- [Task]: Check every line of the entries below for the word "RouterTypes", and copy the ones that have it.
··· Task data
(* ===== verification/ReadSessions.v ===== *)
(** * Planned read sessions

    The session bookkeeping of [CoreState::apply_router_plan_delta]
    ([crates/nmp-engine/src/core/query.rs]): which sessions the current plan
    reads from, how many of them share a relay, and the per-relay and
    per-session caches kept only while they are planned.  A full plan rebuilds
    it; an incremental delta updates it from the sessions it touches.  What the
    caches hold is a parameter. *)

From S2P Require Import Prelude Grammar Coverage RouterTypes Plan.

Section sessions.
Context {Information EventCounts : Type}.

Record ReadSessions := mkReadSessions {
  planned_read_sessions : gset RelaySessionKey;
  planned_read_session_counts_by_relay : gmap RelayUrl nat;
  nip11_information : gmap RelayUrl Information;
  events_by_session_kind : gmap RelaySessionKey EventCounts
}.

Definition read_sessions_new : ReadSessions := mkReadSessions ∅ ∅ ∅ ∅.






(** ** The counts *)













End sessions.

Module ReadSessionsSample.

End ReadSessionsSample.

(* ===== verification/Requests.v ===== *)
(** * The engine's requests

    The request half of [CoreState] ([crates/nmp-engine/src/core]): sending a
    REQ and learning its handoff ([observation.rs]), metadata of running
    requests, claim transfers, replacement of a request by its successor,
    abandonment and the one persistence door of completed requests
    ([query.rs]), the retry dispatch ([request_attempt.rs]), the wire effects
    ([request_effects.rs], [nmp-runtime/src/request_wire.rs]), and the EVENT and
    EOSE branches of [auth_transport.rs].

    The state is the fields of [CoreState] these functions own.  A store error
    is an argument ([stored : bool], whether the coverage transaction
    committed); a panic of an owner is [None].  Evidence refreshes and
    diagnostics are not modelled; the [returns] of a live request
    (coordinate reuse) are not either. *)

From S2P Require Import Prelude Grammar Coverage RouterTypes Router OwnerIndex Attempts Attribution.

(** ** State *)

Abbreviation RequestKey := (RelaySessionKey * SubId)%type (only parsing).

Record PendingRequestEvidence := mkPendingEvidence {
  pe_attempt_id : N;
  pe_request_revision : N;
  pe_session : RelaySessionKey;
  pe_sub_id : SubId;
  pe_filter : ConcreteFilter;
  pe_owner_demands : gset DemandKey
}.

Record ActiveRequestEvidence := mkActiveEvidence {
  ae_request_revision : N;
  ae_session : RelaySessionKey;
  ae_sub_id : SubId;
  ae_owner_demands : gset DemandKey;
  ae_handle : RelayHandle
}.

Inductive StoredEvents :=
  | Streaming (request_revision : N) (committed_interval : option CoverageInterval)
  | Finished (request_revision : N) (committed_interval : option CoverageInterval).
#[global] Instance StoredEvents_eq_dec : EqDecision StoredEvents.
Proof. solve_decision. Defined.

Record LiveWireRequest := mkLiveWire {
  lw_filter : ConcreteFilter;
  lw_handle : RelayHandle;
  lw_stored_events : StoredEvents
}.

Record PendingRequestClaimTransfer := mkTransfer {
  pt_session : RelaySessionKey;
  pt_sub_id : SubId;
  pt_request_revision : N;
  pt_filter_hash : N;
  pt_interval : CoverageInterval;
  pt_claims : gset CoverageKey;
  pt_due : N;
  pt_failures : N
}.

Record PlanExecutionMetadata := mkPlanMetadata {
  pm_filter : ConcreteFilter;
  pm_coverage_claims : gset CoverageKey;
  pm_owner_demands : gset DemandKey
}.

Record CoreRequests := mkCore {
  attempts : RequestAttempts;
  attribution : AttributionState;
  pending_request_evidence : gmap RequestKey (list PendingRequestEvidence);
  active_request_evidence : gmap N ActiveRequestEvidence;
  active_request_revisions_by_sub : gmap RequestKey (gset N);
  live_wire_requests : gmap RequestKey LiveWireRequest;
  pending_request_claim_transfers : gmap RequestKey PendingRequestClaimTransfer;
  plan_execution_metadata : gmap SubId PlanExecutionMetadata;
  request_replacements : OwnerIndexed RelaySessionKey SubId RequestReplacement;
  coverage : CoverageTable;
  clock : N
}.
······
- [Written response]:
From S2P Require Import Prelude Grammar Coverage RouterTypes Plan.
From S2P Require Import Prelude Grammar Coverage RouterTypes Router OwnerIndex Attempts Attribution.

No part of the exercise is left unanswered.